Bloomberg: Wanxiang Group Co., China’s biggest auto-parts maker, won approval from the Committee on Foreign Investment in the U.S. to buy most of the assets of A123 Systems Inc. (AONEQ), the bankrupt electric-car battery maker backed with U.S. government funds.

Approval from CFIUS, as it is known, was the final hurdle that Wanxiang needed to overcome to complete the deal.

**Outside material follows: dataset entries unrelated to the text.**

(** [abi.Tuple2[abi.Address, abi.Uint64]]: both components are static,
    so [set] concatenates their encodings. *)
Definition Tuple2_set (addr : bytes) (n : Z) : bytes :=
  addr ++ Uint64_encode n.
Definition Tuple2_decode (encoded : bytes) : bytes := encoded.
Definition Tuple2_encode (stored : bytes) : bytes := stored.

(** The 4-byte prefix of an ABI return value in the log. *)
Definition return_prefix : bytes :=
  [AVM.byte_of_Z 21; AVM.byte_of_Z 31; AVM.byte_of_Z 124; AVM.byte_of_Z 117].
Definition MethodReturn (v : Z) : bytes := return_prefix ++ Uint64_encode v.

End ABI.

(** [NFTProposal]: the named tuple (url, metadata_hash, name, unit_name,
    reserve) of types (string, byte[32], string, string, address). *)
Module NFTProposal.

Record t : Type := mk {
  url : bytes;
  metadata_hash : bytes;
  name : bytes;
  unit_name : bytes;
  reserve : bytes
}.

Definition uint16 (n : nat) : bytes := AVM.be_encode 2 (Z.of_nat n).

(** An [abi.String]: its length on two bytes, then its bytes. *)
Definition String_encode (s : bytes) : bytes := uint16 (length s) ++ s.

(** The head holds the static fields in place and, for each string, the
    offset of its encoding in the tail: 2 + 32 + 2 + 2 + 32 bytes. *)
Definition head_length : nat := 70.

Definition encode (p : t) : bytes :=
  let url_at := head_length in
  let name_at := (url_at + 2 + length (url p))%nat in
  let unit_name_at := (name_at + 2 + length (name p))%nat in
  uint16 url_at ++ metadata_hash p ++ uint16 name_at ++ uint16 unit_name_at
    ++ reserve p
    ++ String_encode (url p) ++ String_encode (name p)
    ++ String_encode (unit_name p).

(** A record that has an encoding: 32-byte hash and reserve address, and
    every offset fits on two bytes. *)
Definition valid (p : t) : Prop :=
  length (metadata_hash p) = 32%nat ∧ length (reserve p) = 32%nat ∧
  Z.of_nat (length (encode p)) < 65536.

(** Reading the fields of an encoded tuple, as [store_into] on a field
    does.  A static field is extracted at its place in the head.  A string field runs from its
    offset to the offset of the next string field, the last one to the end
    of the encoding; [abi.String.get] then drops the two length bytes. *)
Definition get_url (encoded : bytes) : result bytes :=
  start ← AVM.ExtractUint16 encoded 0;
  stop ← AVM.ExtractUint16 encoded 34;
  field ← AVM.Substring encoded start stop;
  AVM.Suffix field 2.

Definition get_metadata_hash (encoded : bytes) : result bytes :=
  AVM.Extract encoded 2 32.

Definition get_name (encoded : bytes) : result bytes :=
  start ← AVM.ExtractUint16 encoded 34;
  stop ← AVM.ExtractUint16 encoded 36;
  field ← AVM.Substring encoded start stop;
  AVM.Suffix field 2.

Definition get_unit_name (encoded : bytes) : result bytes :=
  start ← AVM.ExtractUint16 encoded 36;
  field ← AVM.Suffix encoded start;
  AVM.Suffix field 2.

Definition get_reserve (encoded : bytes) : result bytes :=
  AVM.Extract encoded 38 32.

End NFTProposal.

(** ** The NFT minter application *)
Module Minter.

(** [mint_nft]: reads the five fields of the proposal, submits an
    AssetConfig inner transaction with total 1 and fee 0, and returns
    the id of the asset the ledger created. *)
Definition mint_nft (env : Env) (proposal : bytes) : result Z :=
  name ← NFTProposal.get_name proposal;
  unit_name ← NFTProposal.get_unit_name proposal;
  reserve ← NFTProposal.get_reserve proposal;
  url ← NFTProposal.get_url proposal;
  metadata_hash ← NFTProposal.get_metadata_hash proposal;
  match created_asset_id env
          {| config_asset_name := name;
             config_asset_unit_name := unit_name;
             config_asset_reserve := reserve;
             config_asset_url := url;
             config_asset_metadata_hash := metadata_hash;
             config_asset_total := 1;
             fee := 0 |} with
  | Some id => mret id
  | None => inl asset_config_rejected
  end.

(** A method call to [mint_nft] as its caller sees it: the router logs
    the returned uint64 behind the ABI return prefix. *)
Definition call_mint_nft (env : Env) (proposal : bytes) : result bytes :=
  output ← mint_nft env proposal;
  mret (ABI.MethodReturn output).

End Minter.

(** ** The DAO application *)

(** The [abi.PaymentTransaction] argument, as far as it is read. *)
Record PaymentTransaction : Type := mkPayment {
  receiver : bytes;
  amount : Z
}.

Module DAO.

(** [create]: [initialize_global_state] writes the two defaults; no box
    exists yet. *)
Definition create : DAOState :=
  {| winning_proposal_votes := 0; winning_proposal := []; boxes := ∅ |}.

Definition AccountParam_minBalance (env : Env) : Exec Z :=
  λ s, inr (minBalance env (boxes s), s).

Definition add_proposal (env : Env) (proposal : bytes) (proposal_id : Z)
    (mbr_payment : PaymentTransaction) : Exec unit :=
  Assert receiver_mismatch
    (bool_decide (receiver mbr_payment = current_application_address env));;
  pre_mbr ← AccountParam_minBalance env;
  let addr := sender env in
  let proposal_key := ABI.Tuple2_set addr proposal_id in
  found ← MapElement.exists_ (proposals (ABI.Tuple2_encode proposal_key));
  Assert proposal_exists (negb found);;
  MapElement.set (proposals (ABI.Tuple2_encode proposal_key)) proposal;;
  current_mbr ← AccountParam_minBalance env;
  delta ← lift (AVM.minus current_mbr pre_mbr);
  Assert payment_below_mbr (delta <=? amount mbr_payment).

The federal interagency group led by the Treasury Department was reviewing the sale after members of Congress expressed national- security concerns over allowing a foreign competitor to obtain the technology developed with government backing. 

…… “Nothing provided by CFIUS has changed my opinion that the core technology developed by A123,” and the related intellectual property, “can be separated along A123’s business lines,” said Representative Bill Huizenga, a Republican representing Michigan’s 2nd Congressional District, in an e- mailed statement. “American taxpayers should not be funding technology that will in turn be used in competition against American companies,” he said, adding that he will look into legislation to prevent sales of taxpayer-funded “sensitive technologies” to foreign companies in the future.

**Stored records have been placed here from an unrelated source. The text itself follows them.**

Lemma lookup_define_same k v o :
  has k o = false -> lookup k (define k v o) = Some v.
Proof.
  intros H. unfold define. destruct (Js.arrayIndex k) as [i|] eqn:E.
  - now apply lookup_place_same.
  - rewrite lookup_append. unfold has in H.
    destruct (lookup k o); [discriminate|]. simpl. now rewrite String.eqb_refl.
Qed.

Lemma In_keys_define k v o x :
  In x (Catalog.keys (define k v o)) <-> x = k \/ In x (Catalog.keys o).
Proof.
  unfold define. destruct (Js.arrayIndex k) as [i|].
  - destruct (keys_place i k v o) as (b & a & -> & -> & _).
    rewrite !in_app_iff. simpl. intuition congruence.
  - rewrite keys_append, in_app_iff. simpl. intuition congruence.
Qed.

Lemma NoDup_keys_define k v o :
  has k o = false -> NoDup (Catalog.keys o) -> NoDup (Catalog.keys (define k v o)).
Proof.
  intros H Hnd. apply has_false in H. unfold define.
  destruct (Js.arrayIndex k) as [i|].
  - destruct (keys_place i k v o) as (b & a & Hk & -> & _).
    rewrite Hk in *.
    apply (Permutation_NoDup (Permutation_middle b a k)). now constructor.
  - rewrite keys_append. simpl.
    apply NoDup_app; [assumption|repeat constructor; intros []|].
    intros x Hx [<-|[]]. contradiction.
Qed.

(** *** The order of the properties *)

Lemma otherNames_define_index k i v o :
  Js.arrayIndex k = Some i -> otherNames (define k v o) = otherNames o.
Proof.
  intros E. unfold otherNames, define. rewrite E.
  destruct (keys_place i k v o) as (b & a & -> & -> & _).
  rewrite !filter_app. simpl. unfold isIndex at 2. now rewrite E.
Qed.

Lemma otherNames_define_name k v o :
  Js.arrayIndex k = None -> otherNames (define k v o) = otherNames o ++ [k].
Proof.
  intros E. unfold otherNames, define. rewrite E, keys_append, filter_app. simpl.
  unfold isIndex at 2. now rewrite E.
Qed.

Lemma forallb_names_app l k :
  Js.arrayIndex k = None ->
  forallb (fun k' => negb (isIndex k')) (l ++ [k])
  = forallb (fun k' => negb (isIndex k')) l.
Proof.
  intros E. rewrite forallb_app. simpl. unfold isIndex at 2. rewrite E. simpl.
  now rewrite !andb_true_r.
Qed.

Lemma ascendingFrom_append ks k : forall lo,
  Js.arrayIndex k = None ->
  ascendingFrom lo ks = true -> ascendingFrom lo (ks ++ [k]) = true.
Proof.
  induction ks as [|k0 r IH]; intros lo E H; simpl in *.
  - now rewrite E.
  - destruct (Js.arrayIndex k0) as [j|].
    + apply andb_true_iff in H. destruct H as [H1 H2].
      rewrite H1. simpl. now apply IH.
    + now rewrite forallb_names_app.
Qed.

Lemma ascendingFrom_place i k v o : forall lo,
  Js.arrayIndex k = Some i ->
  lo <= i ->
  has k o = false ->
  ascendingFrom lo (Catalog.keys o) = true ->
  ascendingFrom lo (Catalog.keys (place i k v o)) = true.
Proof.
  induction o as [|k0 v0 r IH]; intros lo E Hlo Hhas H; simpl in *.
  - rewrite E. apply andb_true_iff. split; [now apply Z.leb_le|reflexivity].
  - assert (Hne : k0 <> k).
    { intros ->. unfold has in Hhas. simpl in Hhas.
      rewrite String.eqb_refl in Hhas. discriminate. }
    assert (Hr : has k r = false).
    { unfold has in *. simpl in Hhas.
      destruct (String.eqb_spec k0 k); [contradiction|exact Hhas]. }
    destruct (Js.arrayIndex k0) as [j|] eqn:E0.
    + apply andb_true_iff in H. destruct H as [H1 H2].
      destruct (j <? i) eqn:L; simpl; rewrite ?E0, ?E.
      * rewrite H1. simpl. apply IH; try assumption. apply Z.ltb_lt in L. lia.
      * apply Z.ltb_ge in L.
        assert (j <> i).
        { intros ->. apply Hne. now apply (arrayIndex_inj k0 k i). }
        apply andb_true_iff. split; [now apply Z.leb_le|].
        apply andb_true_iff. split; [apply Z.leb_le; lia|exact H2].
    + simpl. rewrite E, E0.
      apply andb_true_iff. split; [now apply Z.leb_le|exact H].
Qed.

Lemma digits_nonneg s : forall acc m,
  0 <= acc -> Js.digits acc s = Some m -> 0 <= m.
Proof.
  induction s as [|a s IH]; cbn [Js.digits]; intros acc m Hacc Hd.
  - injection Hd as <-. assumption.
  - unfold Js.digit in Hd. cbv zeta in Hd.
    destruct ((48 <=? Z.of_nat (nat_of_ascii a)) && (Z.of_nat (nat_of_ascii a) <=? 57))
      eqn:B; [|discriminate].
    apply andb_true_iff in B. destruct B as [B1 B2].
    apply Z.leb_le in B1. eapply IH; [|exact Hd]. lia.
Qed.

Lemma arrayIndex_nonneg k i : Js.arrayIndex k = Some i -> 0 <= i.
Proof.
  unfold Js.arrayIndex. destruct (Js.digits 0 k) as [n|] eqn:D; [|discriminate].
  destruct ((Js.decimal n =? k)%string && (n <=? 4294967294)); [|discriminate].
  intros H. injection H as <-. exact (digits_nonneg _ _ _ (Z.le_refl 0) D).
Qed.

Lemma propertyOrder_define k v o :
  has k o = false -> propertyOrder o = true -> propertyOrder (define k v o) = true.
Proof.
  unfold propertyOrder, define. intros Hhas H.
  destruct (Js.arrayIndex k) as [i|] eqn:E.
  - apply ascendingFrom_place; try assumption. now apply (arrayIndex_nonneg k).
  - rewrite keys_append. now apply ascendingFrom_append.
Qed.

(** *** [assign] *)

Lemma assign_cases k v t :
  (has k (own t) = true /\ assign k v t = mkObj (replace k v (own t)) (proto t)) \/
  (has k (own t) = false /\ k = "__proto__" /\ accessorReached (proto t) = true /\
   own (assign k v t) = own t) \/
  (has k (own t) = false /\ (k <> "__proto__" \/ accessorReached (proto t) = false) /\
   assign k v t = mkObj (define k v (own t)) (proto t)).
Proof.
  unfold assign. destruct (has k (own t)); [now left|right].
  destruct (String.eqb_spec k "__proto__") as [->|Hne]; simpl.
  - destruct (accessorReached (proto t)).
    + left. repeat split. now destruct v.
    + right. auto.
  - right. auto.
Qed.

Lemma proto_assign k v t : k <> "__proto__" -> proto (assign k v t) = proto t.
Proof.
  intros Hne. destruct (assign_cases k v t) as [[_ ->]|[(_ & -> & _)|(_ & _ & ->)]];
    [reflexivity|contradiction|reflexivity].
Qed.

Lemma lookup_assign_other k k' v t :
  k' <> k -> lookup k' (own (assign k v t)) = lookup k' (own t).
Proof.
  intros Hne. destruct (assign_cases k v t) as [[_ ->]|[(_ & _ & _ & ->)|(_ & _ & ->)]];
    simpl; [now apply lookup_replace_other|reflexivity|now apply lookup_define_other].
Qed.

Lemma lookup_assign_same k v t :
  k <> "__proto__" \/ has k (own t) = true ->
  lookup k (own (assign k v t)) = Some v.
Proof.
  intros H. destruct (assign_cases k v t) as [[Hh ->]|[(Hh & -> & _)|(Hh & _ & ->)]]; simpl.
  - apply lookup_replace_same. now apply has_In.
  - destruct H; congruence.
  - now apply lookup_define_same.
Qed.

Lemma has_assign k k' v t :
  has k' (own t) = true -> has k' (own (assign k v t)) = true.
Proof.
  intros H. destruct (String.eqb_spec k k') as [->|Hne].
  - unfold has. rewrite lookup_assign_same; auto.
  - unfold has in *. rewrite lookup_assign_other by congruence. exact H.
Qed.

(** *** [extend] *)

(** A property the target has stays one, whatever the source. *)
Lemma has_extendObject source : forall t k,
  has k (own t) = true -> has k (own (extendObject t source)) = true.
Proof.
  induction source as [|k0 v0 r IH]; intros t k H; simpl; [exact H|].
  apply IH. now apply has_assign.
Qed.

Lemma untouched_step k v r t :
  untouched t (FCons k v r) ->
  untouched (assign k v t) r /\
  ~ In k (Catalog.keys r) /\
  ((has k (own t) = true /\ own (assign k v t) = replace k v (own t)) \/
   (has k (own t) = false /\ k = "__proto__" /\ own (assign k v t) = own t) \/
   (has k (own t) = false /\ k <> "__proto__" /\ own (assign k v t) = define k v (own t))).
Proof.
  intros [Hnd Hp]. simpl in Hnd, Hp. inversion Hnd as [|? ? Hk Hr]; subst.
  split; [|split; [exact Hk|]].
  - split; [exact Hr|].
    destruct (String.eqb_spec k "__proto__") as [->|Hne]; [now right|].
    rewrite proto_assign by assumption. destruct Hp as [Hp|Hp]; [now left|right; tauto].
  - destruct (assign_cases k v t) as [[Hh ->]|[(Hh & -> & _ & Ho)|(Hh & Hc & ->)]].
    + left. split; [exact Hh|reflexivity].
    + right. left. auto.
    + right. right. split; [exact Hh|]. split; [|reflexivity].
      intros ->. destruct Hc as [Hc|Hc]; [congruence|].
      destruct Hp as [Hp|Hp]; [|tauto]. rewrite Hp in Hc. discriminate.
Qed.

….. “The Energy Department’s Recovery Act grant to A123 was used for the construction of brick and mortar advanced battery manufacturing facilities at two Michigan locations,” Bill Gibbons, a department spokesman, said in an e-mailed statement. The funds weren’t used for the company’s research and development of battery technology, he said.

“The purchase of these assets includes the Energy Department’s requirement that the plants and equipment partially paid for by the Recovery Act stay in Michigan and continue to operate, generating job opportunities for American workers,” Gibbons said.

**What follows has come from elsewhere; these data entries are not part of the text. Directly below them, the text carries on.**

(** [HandleChmod]; the body of the answer is cut after its first line. *)
Definition HandleChmod (h : FileHandler) (r : Request)
  : IO (W := W) Response :=
  if negb (String.eqb (Method r) "POST")
  then ret (httpError "Method not allowed" StatusMethodNotAllowed)
  else
    let filePath := QueryGet (Query r) "path" in
    let modeStr := QueryGet (Query r) "mode" in
    if String.eqb filePath "" || String.eqb modeStr ""
    then ret (httpError "Missing path or mode parameter" StatusBadRequest)
    else
      match isPathSafe wd h filePath with
      | (_, false) => ret (httpError "Invalid path" StatusBadRequest)
      | (cleanPath, true) =>
          match ParseUint8_32 modeStr with
          | None =>
              ret (httpError "Invalid mode format (use octal like 755)"
                     StatusBadRequest)
          | Some mode =>
              let* st := call env (Stat cleanPath) in
              match err st with
              | Some e =>
                  if IsNotExist e
                  then ret (httpError "File not found" StatusNotFound)
                  else ret (httpError (ErrorString e)
                              StatusInternalServerError)
              | None =>
                  let* o := call env (Chmod cleanPath mode) in
                  match err o with
                  | Some e =>
                      ret (httpError
                             ("Failed to change permissions: "
                                ++ ErrorString e)
                             StatusInternalServerError)
                  | None => ret (respond StatusOK (bytes "OK"))
                  end
              end
          end
      end.

End FileHandler.

(* --------------------------------------------------------------------- *)
(** *** Upload handler (server/handlers/upload_handler.go) *)
(* --------------------------------------------------------------------- *)

(** [UploadHandler]; [fileLocks] maps a path to its mutex, here to whether
    that mutex is held. *)
Record UploadHandler := mkUploadHandler {
  up_fileHandler : FileHandler;
  up_fileLocks : gmap string bool
}.

Definition NewUploadHandler (rootDir : string) : UploadHandler :=
  mkUploadHandler (NewFileHandler rootDir) ∅.

(** [getLock]: [LoadOrStore] of a fresh mutex under [path]; the mutex found
    and the handler afterwards. *)
Definition getLock (h : UploadHandler) (path : string)
  : bool * UploadHandler :=
  match up_fileLocks h !! path with
  | Some held => (held, h)
  | None =>
      (false,
       mkUploadHandler (up_fileHandler h) (<[path := false]> (up_fileLocks h)))
  end.

(** [startOffset]: the start of the [Content-Range] header when it is
    present and readable, 0 otherwise. *)
Definition startOffsetOf (r : Request) : Z :=
  match ContentRange (ReqHeader r) with
  | Some (start, _, _) => start
  | None => 0%Z
  end.

(** The calls [HandleUpload] makes once the file is synced. *)
Definition afterSync (e : effect) : bool :=
  match e with
  | Close _ | DecompressFromTarGz _ _ | Remove _ => true
  | _ => false
  end.

Section UploadHandler.
Context {W : Type}.
Variable env : effect -> W -> outcome * W.
Variable wd : option string.

(** The goroutine that removes the archive after extraction:
    up to [n] attempts, stopping at the first success or when the file is
    already gone.  The waits between attempts are not modelled. *)
Fixpoint removeArchive (n : nat) (archivePath : string) : IO (W := W) unit :=
  match n with
  | O => ret tt
  | S n' =>
      let* o := call env (Remove archivePath) in
      match err o with
      | Some e => if IsNotExist e then ret tt else removeArchive n' archivePath
      | None => ret tt
      end
  end.

(** [defer file.Close()]: close, then answer. *)
Definition closing (fd : nat) (resp : Response) : IO (W := W) Response :=
  let* _ := call env (Close fd) in ret resp.

(** [HandleUpload].  The body of the request is copied to the file by one
    [Write] at the handle's current offset; the body of the answer is cut
    after its first line. *)
Definition HandleUpload (h : UploadHandler) (r : Request)
  : IO (W := W) Response :=
  if negb (String.eqb (Method r) "PUT")
  then ret (httpError "Method not allowed" StatusMethodNotAllowed)
  else
    let filePath := QueryGet (Query r) "path" in
    if String.eqb filePath ""
    then ret (httpError "Missing path parameter" StatusBadRequest)
    else
      let autoExtract := String.eqb (XAutoExtract (ReqHeader r)) "1" in
      match isPathSafe wd (up_fileHandler h) filePath with
      | (_, false) => ret (httpError "Invalid path" StatusBadRequest)
      | (cleanPath, true) =>
          let dir := GoPath.Dir cleanPath in
          let* m := call env (MkdirAll dir 493) in
          match err m with
          | Some e =>
              ret (httpError ("Failed to create directory: " ++ ErrorString e)
                     StatusInternalServerError)
          | None =>
              let startOffset := startOffsetOf r in
              let* f :=
                (if (startOffset >? 0)%Z
                 then call env (OpenFile cleanPath
                                  (Z.lor O_CREATE O_RDWR) 420)
                 else call env (OpenFile cleanPath
                                  (Z.lor (Z.lor O_CREATE O_WRONLY) O_TRUNC)
                                  420)) in
              match err f with
              | Some e =>
                  ret (httpError ("Failed to open file: " ++ ErrorString e)
                         StatusInternalServerError)
              | None =>
                  let file := fd f in
                  let* sk :=
                    (if (startOffset >? 0)%Z
                     then call env (Seek file startOffset)
                     else ret ok) in
                  match err sk with
                  | Some e =>
                      closing file
                        (httpError ("Failed to seek file: " ++ ErrorString e)
                           StatusInternalServerError)
                  | None =>
                  let* wr := call env (Write file (Body r)) in
                  match err wr with
                  | Some e =>
                      closing file
                        (httpError ("Failed to write file: " ++ ErrorString e)
                           StatusInternalServerError)
                  | None =>
                  let* sy := call env (Sync file) in
                  match err sy with
                  | Some e =>
                      closing file
                        (httpError ("Failed to sync file: " ++ ErrorString e)
                           StatusInternalServerError)
                  | None =>
                  let* st := call env (Fstat file) in
                  match err st with
                  | Some e =>
                      closing file
                        (httpError ("Failed to stat file: " ++ ErrorString e)
                           StatusInternalServerError)
                  | None =>
                      if autoExtract && GoPath.HasSuffix cleanPath ".tar.gz"
                      then
                        let* _ := call env (Close file) in
                        let extractPath := GoPath.Dir cleanPath in
                        let* x := call env (DecompressFromTarGz cleanPath
                                              extractPath) in
                        match err x with
                        | Some e =>
                            closing file
                              (httpError
                                 ("Failed to extract archive: "
                                    ++ ErrorString e)
                                 StatusInternalServerError)
                        | None =>
                            let* _ := removeArchive 5 cleanPath in
                            closing file (respond StatusOK (bytes "OK"))
                        end
                      else closing file (respond StatusOK (bytes "OK"))
                  end end end end
              end
          end
      end.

….. As part of the purchase Wanxiang, based in Hangzhou, China, will get A123’s cathode powder plant in China and its share of a joint venture with Shanghai Automotive Industry Corp., called Shanghai Advanced Traction Battery Systems Co., in addition to the battery technology used in Fisker Automotive Inc.’s Karma sedan. Fisker, A123’s main customer, said it was awaiting the sale of the company’s Michigan plant so it could resume production of the $103,000 plug-in Karma sedan. A123, whose automotive business supplies electric-car batteries to about a dozen customers, has facilities in the Michigan cities of Livonia and Romulus.

The A123 Systems bankruptcy itself raised some questions about who had walked away with all the benefits. In a sense the subsidies have served the purpose of those investors who got away in time! For the US this now appears to be a damage control exercise to stop the bleeding where some local jobs are temporarily “saved” but the long term benefits are all to the account of Wanxiang. If indeed A123 Systems used government funds only for the building of factories and not for R & D, then Wanxiang have – fairly cheaply – bought themselves a foothold into the US market But if the US market develops – which it may not – then some or all of these jobs will eventually move to a low-cost country. Wanxiang has in any case bought themselves a technology cheaply which may address a world-wide market. But the jobs that creates will not be in the US. If the technology fails or the US market does not develop, then Wanxiang can just walk away from the US but they will retain the technology for whatever it is worth.

Paradoxically the only way in which the US taxpayer wins is if the technology is a dud and the deal represents future losses and liabilities being exported to Wanxiang!